Clinical and Experimental Sciences Academic Unit, Faculty of Medicine, University of Southampton.
Br J Gen Pract. 2012 Sep;62(602):e616-24. doi: 10.3399/bjgp12X654588.
Liver disease develops silently and presents late, with often fatal complications.
To develop a 'traffic light' test for liver disease suitable for community use that could enhance assessment of liver risk and allow rational referral of more severe disease to specialist care.
Two cohorts from Southampton University Hospital Trust Liver Unit: model development and a validation cohort to evaluate prognosis.
A total of 1038 consecutive liver patients (inpatient and outpatient) (development n = 397, validation n = 641) for whom the relevant blood tests had been performed, were followed for a mean of 46 months (range 13-89 months). Blood tests for: hyaluronic acid (HA), procollagen-3 N-terminal peptide (P3NP), and platelet count were combined in a diagnostic algorithm to stage liver disease.
A simple clinical rule combined: HA, P3NP, and platelet count into a 'traffic light' algorithm, grading the results red--high risk, amber--intermediate risk, and green--low risk. In the validation cohort, no green subjects died or developed varices or ascites (n = 202); in the amber group, 9/267 (3.3%) died, 0/267 developed varices, and 2/267 (0.7%) developed ascites; in the red group, 24/172 died (14%), 24/172 (14%) developed varices, and 20/172 developed (11.6%) ascites. Survival was reduced in red (P<0.001) and amber (P<0.012) groups compared with green.

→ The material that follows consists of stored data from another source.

Definition late (deadline : Z) (t : ReadTurn) : Prop := deadline <= rt_now t.

Lemma late_chunk deadline what closed t : late deadline t → ∃ e, read_chunk deadline what closed t = Err e.
Proof.
  intros Hl. destruct (read_chunk deadline what closed t) as [c|e] eqn:E; [|eauto].
  apply read_chunk_in_time in E. unfold late in Hl. lia.
Qed.

Lemma read_body_ends deadline total request turns t :
  late deadline t → ∃ r, read_body deadline total request (turns ++ [t]) = Some r.
Proof.
  intros Hl. revert request. induction turns as [|u turns IH]; intros request; cbn; (case_match; [eauto|]).
  - destruct (late_chunk deadline " body" "installer request body is incomplete" t Hl) as [e ->]. eauto.
  - destruct (read_chunk _ _ _ u); eauto.
Qed.

Lemma read_headers_ends deadline request turns t :
  late deadline t →
  (∃ e, read_headers deadline request (turns ++ [t]) = Some (Err e)) ∨
  ∃ n got rest, read_headers deadline request (turns ++ [t]) = Some (Ok (n, got, rest ++ [t])).
Proof.
  intros Hl. revert request. induction turns as [|u turns IH]; intros request; cbn.
  - destruct (late_chunk deadline EmptyString "installer client closed before sending a request" t Hl) as [e ->]. eauto.
  - destruct (read_chunk _ _ _ u) as [chunk|e]; [|eauto]. destruct (position_of _ _) as [p|].
    + case_match; [eauto|]. right. eauto.
    + case_match; [eauto|]. apply IH.
Qed.

(** Whatever the peer sends and however slowly, the thread has its answer by the
    first turn at or after the deadline. *)
Lemma read_request_ends started turns t :
  late (started + REQUEST_READ_TIMEOUT) t → ∃ r, read_request started (turns ++ [t]) = Some r.
Proof.
  intros Hl. unfold read_request, read_request_with_timeout.
  destruct (read_headers_ends _ EmptyString turns t Hl) as [[e ->]|(n & got & rest & ->)]; [eauto|].
  destruct (content_length _ _); [|eauto]. by apply read_body_ends.
Qed.

(** * Tokens *)

Lemma xor_diff_zero diff a b :
  0 <= diff → String.length a = String.length b → xor_diff diff a b = 0 ↔ diff = 0 ∧ a = b.
Proof.
  revert diff b. induction a as [|x a IH]; intros diff [|y b] Hd Hl; cbn in *; try lia; [naive_solver|].
  assert (0 <= Z.lxor (byte_of x) (byte_of y)) as Hx by (apply Z.lxor_nonneg; unfold byte_of; lia).
  rewrite IH; [|by apply Z.lor_nonneg|lia]. rewrite Z.lor_eq_0_iff, Z.lxor_eq_0_iff by done. split.
  - intros [[-> Hb] ->]. split; [done|]. f_equal. unfold byte_of in Hb. apply N2Z.inj in Hb.
    by rewrite <-(ascii_N_embedding x), <-(ascii_N_embedding y), Hb.
  - by intros [-> [= -> ->]].
Qed.

Lemma tokens_equal_eq a b : tokens_equal a b = String.eqb a b.
Proof.
  unfold tokens_equal. destruct (Z.eqb_spec (slen a) (slen b)) as [Hl|Hl]; cbn [negb].
  - apply eq_true_iff_eq. rewrite Z.eqb_eq, String.eqb_eq, xor_diff_zero by lia. naive_solver.
  - symmetry. apply String.eqb_neq. by intros ->.
Qed.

A simple blood test triages liver disease into three prognostic groups; used in the community, it could enhance the management of risk factors in primary care and rationalise secondary care referrals, including the many patients with fatty liver and relatively minor elevations in alanine transaminase.
肝脏疾病悄然发展,晚期出现,常伴有致命并发症。
开发一种适用于社区使用的“红绿灯”肝脏疾病检测,以增强对肝脏风险的评估,并合理将更严重的疾病转介至专科治疗。

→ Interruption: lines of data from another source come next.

Lemma dispatch_ok route value s a s' : state_ok s → dispatch route value s = (a, s') → state_ok s'.
Proof.
  intros Hs [[_ Ha]|[(disk & Hdev & _ & [(j & Hj & Ha)|(j & Hj & Hd & Hcase)])|(-> & disk & Hd & Hc)]]%dispatch_cases j0 Hj0 Hcom.
  - apply Hs; [congruence|done].
  - rewrite Ha in Hj0. injection Hj0 as <-. by apply new_table_ok in Hj as [? _].
  - destruct Hcase as [(j' & Hcr & Ha)|[(kind & params & Ha & Hst)|[Hc Ha]]]; rewrite Ha in Hj0; injection Hj0 as <-.
    + destruct (committed_stays EmptyString JNull value j j') as [_ He]. rewrite He in Hcom by done.
      specialize (Hs j Hj Hcom). destruct Hcr as [Hcr|Hcr]; [by eapply create_ok|by eapply remove_pending_ok].
    + specialize (Hs j Hj Hcom). apply add_op_ok; [done|]. by rewrite Hd.
    + specialize (Hs j Hj Hc). destruct Hs as [? ? _]. split; [done..|]. constructor.
  - apply commit_route_spec in Hc as [[-> _]|(j & r & m & _ & Hj & _ & Hr & _ & _ & [Ha|(root & j' & c & -> & Hdoc & Ha)])].
    + by apply Hs.
    + apply Hs; [congruence|done].
    + rewrite Ha in Hj0. injection Hj0 as <-. apply journal_document_fields in Hdoc as [_ Hdoc].
      apply commit_complete in Hr as (evs & _ & _ & Hdone & _). congruence.
Qed.
End staging.

(** * The theorems *)

Section served.
Context {HL : LsblkDecoder} {HF : FindmntDecoder} {HJ : JsonCodec}.

(** The daemon after any sequence of partition requests, each answered by a
    machine of its own. *)
Definition start_state : JState :=
  {| js_active := None; js_log := []; js_locks := no_locks; js_parts := ∅; js_scans := ∅; js_disks := None |}.

Inductive served : JState → Prop :=
  | served_start : served start_state
  | served_request (HO : EditOs) (HD : DaemonOs) route value s a s' :
      served s → dispatch route value s = (a, s') → served s'.

Lemma served_ok s : served s → state_ok s.
Proof. induction 1 as [|HO HD route value s a s' _ IH Hd]; [done|by eapply dispatch_ok]. Qed.

(** Whatever sequence of partition requests the daemon has served, a
    journal that is not committed is for a proper device path, carries the
    identity of the disk it was staged for, and holds only operations of the six
    kinds: each that names a partition names one of that disk, none claims to
    have been created by the journal, and the backup a resize names is on external
    media. *)
Theorem staged_journal_wellformed s j :
  served s → js_active s = Some j → pj_committed j = false →
  InstallerPlan.device_path (pj_disk j)
  ∧ (is_Some (pj_disk_serial j) ∨ is_Some (pj_disk_model j) ∨ is_Some (pj_disk_size_bytes j))
  ∧ Forall (λ op, po_kind op ∈ "new_table" :: "create" :: TARGETED
      ∧ unmarked op
      ∧ (po_kind op ∈ TARGETED → ∃ p, field as_str "partition" (po_params op) = Some p
           ∧ InstallerPlan.device_path p ∧ partition_name_matches (pj_disk j) p = true)
      ∧ (∀ b, po_kind op = "resize" → field as_str "gpt_backup_path" (po_params op) = Some b →
           path_on_external_media b = true)) (pj_ops j).
Proof.
  intros Hs Hj Hc. destruct (served_ok s Hs j Hj Hc) as [Hd Hi Ho]. split_and!; [done| |].
  - unfold no_identity in Hi. rewrite !andb_false_iff, !bool_decide_eq_false, !not_eq_None_Some in Hi. tauto.
  - eapply Forall_impl; [exact Ho|]. intros op [Hobj Hu Hk Ht Hr Hb]. split_and!; [done| |done|done].
    unfold unmarked, field. by rewrite Hu.
Qed.

Context {HO : EditOs} {HD : DaemonOs}.






Lemma dispatch_commit value s :
  dispatch "/api/disk/commit" value s
  = match request_disk value with Ok disk => commit_route disk value s | Err e => (refused e, s) end.
Proof. unfold dispatch. by destruct (request_disk value). Qed.

(** What a failed commit leaves behind: the journal as it was staged. *)
Lemma commit_failed_keeps value s a s' j :
  js_active s = Some j → dispatch "/api/disk/commit" value s = (a, s') →
  field as_bool "ok" (snd a) ≠ Some true → js_active s' = Some j.
Proof.
  intros Hj. rewrite dispatch_commit. destruct (request_disk value) as [disk|e]; [|by intros [= _ <-]].
  intros [[-> _]|(j0 & r & m & _ & Hj0 & _ & _ & _ & Ha & [Hs|(root & j' & c & -> & _ & _)])]%commit_route_spec Hok;
    [done|congruence|]. by rewrite Ha in Hok.
Qed.

End served.

(** * A commit does not look at whether its journal was committed before *)

(** An answer without the journal it carries. *)
Definition forget (r : result CommitReply) : result CommitReply :=
  let none := {| pj_disk := EmptyString; pj_ops := []; pj_committed := false; pj_root_partition := None;
                 pj_irreversible_completed := false; pj_disk_model := None; pj_disk_serial := None;
                 pj_disk_size_bytes := None |} in
  rmap (λ reply, match reply with
                 | Refused errors => Refused errors
                 | RecoveryRequired dir message _ => RecoveryRequired dir message none
                 | PartitionCommit.Failed irreversible message _ => PartitionCommit.Failed irreversible message none
                 | PartitionCommit.Done root _ => PartitionCommit.Done root none
                 end) r.
Definition observed (x : result CommitReply * CState) : result CommitReply * CState := (forget (fst x), snd x).

Lemma observed_bind {A} (c : C A) (k k' : A → C CommitReply) s :
  (∀ a s, observed (k a s) = observed (k' a s)) → observed (m_bind c k s) = observed (m_bind c k' s).
Proof. intros Hk. unfold m_bind. destruct (c s) as [[a|e] s1]; [apply Hk|done]. Qed.

Section recommit.
Context {HL : LsblkDecoder} {HF : FindmntDecoder} {HJ : JsonCodec} {HO : EditOs}.
Context (j : PartitionJournal) (committed irreversible : bool) (root : option string).
Local Notation again := (with_outcome committed root irreversible j).

Lemma commit_failed_again dir backup kind target error s :
  observed (commit_failed again dir backup kind target error s) = observed (commit_failed j dir backup kind target error s).
Proof.
  unfold commit_failed. apply observed_bind. intros [] s1. apply observed_bind. intros irr s2.
  destruct irr; [done|]. apply observed_bind. intros [] s3. apply observed_bind. intros [[]|e] s4.
  - done.
  - done.
Qed.

Lemma commit_ops_again dir backup ss i ops s :
  observed (commit_ops again dir backup ss i ops s) = observed (commit_ops j dir backup ss i ops s).
Proof.
  revert i s. induction ops as [|op ops IH]; intros i s; [done|]. cbn [commit_ops].
  apply observed_bind. intros [] s1. apply observed_bind. intros snap s2. apply observed_bind. intros [completed|error] s3.
  - apply observed_bind. intros [] s4. apply IH.
  - apply commit_failed_again.
Qed.

Lemma with_backup_dir_again dir (k k' : C CommitReply) s :
  (∀ s, observed (k s) = observed (k' s)) → observed (with_backup_dir dir k s) = observed (with_backup_dir dir k' s).
Proof.
  intros Hk. specialize (Hk s). unfold with_backup_dir. destruct (k s) as [r s1], (k' s) as [r' s1'].
  unfold observed in Hk. cbn [fst snd] in Hk. injection Hk as Hf ->.
  destruct r as [[]|], r' as [[]|]; try done; unfold observed; cbn [fst snd]; congruence.
Qed.

Lemma commit_locked_again s : observed (commit_locked again s) = observed (commit_locked j s).
Proof.
  unfold commit_locked. apply observed_bind. intros [] s1. apply observed_bind. intros ss s2.
  apply observed_bind. intros parts s3. apply observed_bind. intros meta s4.
  change (validate again parts (fst meta) (snd meta)) with (validate j parts (fst meta) (snd meta)).
  destruct (validate j parts _ _); [|done]. apply observed_bind. intros [] s5. apply observed_bind. intros dir0 s6.
  apply observed_bind. intros dir s7. apply with_backup_dir_again. intros s8. apply observed_bind. intros [] s9.
  apply commit_ops_again.
Qed.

南安普顿大学医院信托肝脏科的两个队列:模型开发和验证队列,用于评估预后。
共纳入 1038 例连续的肝脏疾病患者(住院和门诊)(开发队列 n = 397,验证队列 n = 641),这些患者的相关血液检测已完成,平均随访 46 个月(范围 13-89 个月)。血液检测包括透明质酸(HA)、III 型前胶原氨基端肽(P3NP)和血小板计数,这些检测被组合在一个诊断算法中以分期肝脏疾病。
一个简单的临床规则将 HA、P3NP 和血小板计数组合成一个“红绿灯”算法,将结果分为红色(高风险)、琥珀色(中风险)和绿色(低风险)。在验证队列中,没有绿色组的患者死亡或出现静脉曲张或腹水(n = 202);在琥珀色组中,267 例患者中有 9 例(3.3%)死亡,267 例患者中无 0 例出现静脉曲张,267 例患者中 2 例(0.7%)出现腹水;在红色组中,172 例患者中有 24 例死亡(14%),172 例患者中有 24 例出现静脉曲张,20 例(11.6%)出现腹水。与绿色组相比,红色组(P<0.001)和琥珀色组(P<0.012)的患者生存率降低。
一种简单的血液检测可将肝脏疾病分为三个预后组;在社区中使用,可以增强初级保健中危险因素的管理,并合理转介二级保健,包括许多患有脂肪肝和丙氨酸转氨酶轻度升高的患者。